Mi exsuegra nos persigue en sueños.
Mi exsuegra, Carmen García, tiene 52 años y fue la madre de mi difunta esposa, Rocío. Me casé siendo apenas un chaval, con 23 primaveras. Rocío quedó encinta antes de nuestra boda y, poco después, nació nuestra hija, Inés.
Apenas había pasado un suspiro y, tras dos años de vida de familia, todo se desvaneció: Rocío enfermó gravemente un mal oscuro, inexplicable, y en apenas un suspiro, se fue de este mundo, como si nunca hubiera estado aquí.
Mis días entonces transcurrieron en compañía de Inés, entre sombras y calles húmedas de otro lugar me mudé a Valladolid, a la casa de mis padres. Parecía una buena idea: trabajo de sol a sol, y mis padres podían cuidar de Inés, pactando sus cuidados como antiguamente se pactaban las siestas y los turnos de riego en la aldea.
Pronto, conseguí un ascenso y, con algo de suerte y muchos euros ahorrados, compré un chalé a media hora de la casa de mis padres. Desde entonces, el cuidado de Inés pasó a alternarse entre sus abuelos y una niñera insistí en que mis padres descansaran; no quería que la sangre nueva les agotase demasiada vida. Hoy, Inés tiene ocho años y ríe soñando con duendes y gorriones.
Un día, como una nube extraña, Carmen decidió mudarse también a Valladolid. Decía que quería estar cerca de su única nieta, tan cerca que casi podía oler los bizcochos del desayuno. Me desconcertó, la verdad… no tanto por las razones (humanas, comprensibles), sino porque entre su vida y la nuestra había antes miles de kilómetros y ahora, sólo una cortina fina en mi salón.

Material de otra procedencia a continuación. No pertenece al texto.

(* ===== verification/Prelude.v ===== *)
(** * QEMTrace: a verification library

    QEMTrace is a patch of QEMU that records every instruction fetch, memory access and
    cache operation of a guest.  The code has four layers, all under [src/]:

    - the trace format: build switches ([QEMTrace/qem_trace_config.h]), the bit fields of
      the flag word of a record ([qem_trace_def.h]), the packed records
      ([qem_trace_engine.h]);
    - the backends, one of which is linked: text on the standard output
      ([qem_trace_print.c]), a file ([qem_trace_file.c]), a file written by a second thread
      ([qem_trace_file_mt_buff.c]), a shared memory stream ([qem_trace_smi.c]) over an
      engine on QEMU's side ([qem_trace_smi_engine.c]) and a library on the consumer's
      side ([SMILib/src/qem_posix_smi.c]);
    - the helpers of the architectures ([QEMTrace/arch/{i386,arm,ppc}]), which translate
      the address, build the flag word and call the backend;
    - the hooks in QEMU's translators ([Qemu/target/{i386,arm,ppc}/translate.c],
      [mem_helper.c], [include/exec/cpu_ldst_template.h]), which call the helpers.

    Beside them are the programs that read traces ([Tests/bin_to_str.cpp] and the
    consumers [Tests/{PPC,i386,ARM,ExecutionTime}/test_smi_client.c]) and the guest kernels
    of the tests ([Tests/{PPC,i386,ARM}/mini_kernel]), whose expected outputs are in the
    repository.

    ** How it is modelled

    C code is a function of the monad [C S A := S -> outcome (A * S)] of this file, over
    the record [S] of the globals it uses; an outcome is [Done], [Exit] (the process ends:
    [exit], [abort], a failed assertion) or [Undefined] (undefined behaviour).  Words are
    [Z] with their wrap-around written out ([u8], [u32], [u64], [i32]).  Code that runs
    concurrently is a table from program points to atomic actions, and a step relation
    interleaves the tables.  Uninitialised variables are arguments, over which theorems
    quantify.  Calls of the C library and of the system take their answers from a list, so
    that a theorem that holds for every list holds whatever calls fail.

    - [Prelude], [Bits]: the monad and its rules ([wp], [bind_step]), machine integers,
      bytes, bit fields, tactics.
    - [TraceDef], [Trace]: configuration, flag words ([encode], [decode]), records and
      headers as bytes ([pack], [unpack]), the record [qem_trace_output] builds
      ([new_trace]).
    - [Stdio]: C library and logger ([qem_trace_logger.h]).  [TraceFile]: trace files.
    - [Sink]: the abstract machine of the tracing API, a list of closed sessions and the
      open one, and the class [TraceSink] every backend implements: a simulation, progress,
      and a way to read the sessions back.
    - [FileBackend] ([qem_trace_file.c]); [FileMT] and [FileMTProof]
      ([qem_trace_file_mt_buff.c]); [PrintBackend] ([qem_trace_print.c]).
    - [SmiDef], [SmiRing], [SmiRingProof]: the ring of blocks between
      [qem_smi_client_send], [qem_smi_client_flush] and [qem_smi_receive];
      [SmiPosix], [SmiConn], [SmiHandles], [SmiConnProof], [SmiHandshake]: setting up,
      connecting and releasing the two ends; [SmiTrace]: the backend [qem_trace_smi.c] and
      the loop of the consumer in [Tests/PPC/test_smi_client.c].
    - [Guest]: a guest as a sequence of events run by the helpers of an architecture on
      any [TraceSink].
    - [I386]; [ArmMmu], [ArmLpae], [ArmPmsa], [ArmWalk], [Arm]; [PpcMmu], [Ppc], [Ppc6xx],
      [PpcHooks]: the helpers and the hooks, with the parts of QEMU's address translation
      they call, or that are the reference for them.  For ARM these are the
      short-descriptor walks, the long-descriptor walk, the protection units and
      [get_phys_addr] over all of them ([target/arm/helper.c]).
    - [X86Mmu]: the handler that translates the accesses of an i386 guest
      ([target/i386/excp_helper.c]), which the tracer does not call and has to agree with.
      [PpcTlb], [PpcTlbProof]: the instructions that manage the BookE 2.06 TLBs
      ([target/ppc/mmu_helper.c]), with the flushes of QEMU's cached translations.
      [PpcFault]: the handler that serves a miss of the software TLB of a PowerPC; [PpcMiss]: the
      registers it leaves to the guest.
    - [CpuTlb], [CpuTlbProof]: QEMU's software TLB ([accel/tcg/cputlb.c]), through which
      every access of a guest goes: tables of one slot per page and mode with a cache of
      victims, large pages, flushes, dirty tracking.  [Coherence]: the class [Mmu] of what
      the MMU model of a target promises, and the processor with its TLB over any instance.
      [SoftMmu]: the loads ([accel/tcg/softmmu_template.h]).  [PpcRun], [X86Run]: the e500 and
      the i386 as instances, with the instructions that change their translations
      ([target/i386/helper.c], [misc_helper.c]), composed with the tracer.
    - [ArmPages], [X86Pages], [PpcTlb]: the page tables and TLB entries the test kernels
      build ([paging_tool.c], [boot_stage1.asm], [tlb.c] and [kernel.c]), and tests of the
      repository with their expected outputs.
    - [TraceText], [BinToStr], [SmiClient]: the text of a record and the programs that
      print it.  [Timer]: the timer instructions of an architecture on any backend.
    - [System]: an architecture on a backend.

    ** What the theorems show

    - Backends keep every record.  [file_backend_lossless], [mt_lossless] (for every
      interleaving), [smi_backend_lossless], [smi_end_to_end] (over the ring, to the
      consumer) and [print_backend_refines]: the sessions read back are those of the
      abstract machine.  [file_backend_fail_stop]: when calls fail the process ends or
      nothing is lost.
    - Concurrency.  [ring_fifo], [ring_safe], [ring_no_deadlock]: what is received is what
      was sent, the two processes never touch the same block or run into undefined
      behaviour, and one of them can always go on.  [mt_mutual_exclusion],
      [mt_no_deadlock]: likewise for the two buffers of the threaded backend, and every
      schedule ends.
    - Connection.  [client_init_all_or_nothing], [handshake_agreement],
      [handshake_starts_ring]: initialisation succeeds or releases everything it got, both
      ends agree, and a handshake leaves the ring in its initial state.
    - Format.  [trace_flags_decode], [trace_roundtrip], [header_size_exact],
      [print_output_faithful], [record_text_determines]: a record, its bytes and its text
      carry the access.  [recorded_types]: every flag word an architecture emits is the
      code of an access, with the fields in their ranges.
    - Reading programs.  [bin_to_str_exact], [bin_to_str_file_backend],
      [consumer_prints], [consumer_stops], [consumer_size_mismatch]: from the calls of the
      tracing API to the text, which determines the records; the programs end or wait on
      every input.  [timer_elapsed]: the time printed is the one between the two
      instructions, whatever was traced in between.
    - Architectures.  [x86_walk_page_debug], [ppc_translation_agrees]: the address that is
      recorded is the one QEMU's own translation gives; [arm_translation_sound]: the
      translation the ARM tracer calls returns and keeps the offset in the page;
      [arm_long_descriptors_mair]: the cacheability recorded with long descriptors;
      [x86_access_recorded], [arm_access_recorded], [ppc_booke206_recorded],
      [ppc_immediate_address], [ppc_multiple_stores]: the flag word decodes to the access
      that was made.
    - Address translation of the guest.  [x86_mmu_translates]: the i386 handler always
      returns, and lets an access through exactly when the tables grant it ([x86_rights]);
      [x86_recorded_translation]: the tracer records the page it entered.
      [tlb_no_stale]: no sequence of TLB instructions of an e500 leaves a stale cached
      translation or an access outside the tables.  [ppc_fault_exact]: the e500 handler enters
      the page that the TLBs grant, or raises the exception of the access with the registers
      that describe it.
    - The software TLB.  [tlb_refines_map]: through any sequence of calls it is a part of a
      map of pages, and a hit gives the address of the byte in the page that was entered;
      [softmmu_load_bytes]: a load returns the bytes that the MMU model gives for its
      addresses, across two pages too.
    - From accesses to records.  [x86_recorded_is_accessed], [ppc_recorded_is_accessed]: after
      any run, the address recorded for a load or store is the one the access went to,
      whether it was served from the TLB or filled it.  For i386 the guest has to invalidate the pages
      whose entries it rewrites; [x86_stale_record] shows what is recorded when it does not.
    - Test kernels.  [arm_kernel_recorded], [x86_kernel_recorded]: the addresses recorded
      on the tables the kernels build; [translated_access_expected],
      [simple_address_expected], [ppc_tests_expected]: the model prints the expected
      outputs of four tests of the repository, character for character.
    - Composition.  [x86_shared_memory_exact], [ppc_threaded_file_exact]: from the events
      of a guest to what the consumer reads.
    - Behaviour that is not the intended one, with the exact conditions:
      [x86_inhibit_is_dirty], [x86_walk_ignores_pae], [arm_nonsecure_aborts],
      [arm_narrow_store_undefined], [arm_short_descriptors_uniform],
      [ppc_6xx_offset_lost], [ppc_traced_address_wrong], [zero_record_ends_session],
      [send_size_overflow], [init_filename_overflow], [failed_init_misuse],
      [ppc_misrecorded_accesses], [wide_letters_narrowed], [bin_to_str_errors],
      [x86_nested_null_prot], [missing_tlb_undefined], [x86_stale_record].

    ** Bounds

    Loops recurse on the number of iterations the code computes (ways, entries, registers,
    bytes), and the loops that wait are steps of the interleaving machines, whose progress
    is proved.  Some loops have fuel, shown to be enough: those of the reading
    programs, whose fuel is the length of the input plus one ([bin_to_str_exact],
    [consumer_stops]); the second-level loop of [paging_tool.c], 256 rounds as its index
    grows ([l2_loop_spec]), and the first-level one, three rounds ([set_l1_terminates]);
    the loops of [boot_stage1.asm], 1024 rounds ([loop_map_run], [loop_dir_run]); the loop over
    the modes to flush, 16 rounds for 16 bits, and the one that widens the region of large
    pages, 32 rounds for 32 bits ([flush_modes_spec], [extend_mask_spec]); the
    calls of a load, 2 deep ([softmmu_load_bytes]).  The file backends
    carry 10^8 sessions ([sink_max]), the number at which the file name no longer fits its
    buffer ([init_filename_overflow]).  A buffer has fewer than 2^32 records.  The
    shared memory carries records that are not all zeros, the end marker.

    ** Not modelled

    - QEMU itself: translation of instructions, devices, firmware.  Guest
      memory is a function, or a partial function where a read can fail.  For the software
      TLB the memory core is the class [MemoryMap]: what section backs a physical address.
      Not modelled of the TLB are the work queued for other processors (the model has one), the
      cache of translated blocks, the atomic accesses and the stores of
      [softmmu_template.h]: a store can change the tables that the next byte is translated
      with, and how the guest keeps its tables is part of the steps of [x86_step].
    - The ARM processor with its TLB: on the 32-bit target the tracer's translation is
      undefined behaviour ([arm_narrow_store_undefined]), so that there is no record to
      compare with the access.
    - i386: system management mode, the A20 gate closed, guests of a virtual machine in a run
      (the handler itself is modelled with nested paging); a change of [EFER.NXE] while
      the extended tables are in use.
    - ARM: the page size and the transaction attributes of a translation, which the tracer
      does not read; the theorems are about AArch32 processors (the definitions also
      cover the AArch64 regimes).  PowerPC: hashed page tables and the radix tree, which the tracer
      does not call (it aborts on these models); the 64-bit target.  The SPE and VSX units,
      and the locked, SSE and x87 accesses of i386, have no hooks.  i386: the 64-bit target.
    - [printf_env], which prints one register.
    - Under [Tests/]: the scripts, the serial drivers, interrupt controllers and messages
      of the kernels, and the tests other than the four whose outputs are computed; each
      of these is a list of instructions for hooks that are modelled.
    - The memory the guest kernels run from is taken as zero where they do not write.
    - Real time: a time-out is one of the possible answers of a wait. *)

From stdpp Require Export base list list_numbers numbers gmap strings pretty relations.
From Stdlib Require Export Ascii.

Declare Scope c_scope.
Delimit Scope c_scope with c.
Open Scope Z_scope.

Bueno pensé yo Rocío fue su única hija; es natural que busque a Inés como quien busca agua en el desierto.
Pero desde que Carmen se instaló allí, los días dejaron de ser normales.
Era como abrir los ojos en un sueño y verla siempre en mi casa, entre la cocina y el recibidor, de la mañana a la noche, como si acaso su presencia ahuyentara los malos espíritus del piso. Llegaba incluso antes que yo, y los fines de semana… bueno, visita es poco decir: se instalaba allí desde el desayuno hasta la cena, sin pedir permiso, como una presencia que el sueño no quiere disipar.
Incluso cuando Inés iba al colegio, Carmen se quedaba. Decía cosas que sólo entienden los que habitan sueños:
Hay que limpiar la casa cada día, hijo; el polvo se cuela como la lluvia entre los geranios y sólo una mujer puede con eso.
Tus plantas ya comienzan a marchitarse, les hablo pero no me responden… en unos días tendrás que tirarlas.
Ayer vi merodear a unos ladrones por la urbanización, pero al ver que yo estaba aquí, se fueron flotando entre las sombras.
No te preocupes, no necesito coger dinero.
A veces, creo de verdad que sospecha que el espíritu de Rocío vaga entre las cortinas y el sofá. En más de una ocasión la he sorprendido susurrando con alguien invisible, con tono de conversación antigua bajo techos de madera y eco.
Intenté razonar. Hablamos. Le dije que su forma de actuar me incomodaba, que necesitaba espacio espacio para mi vida, para Inés, para el silencio. Pareció entender. Pero el sueño, obstinado y circular, volvió a su lógica.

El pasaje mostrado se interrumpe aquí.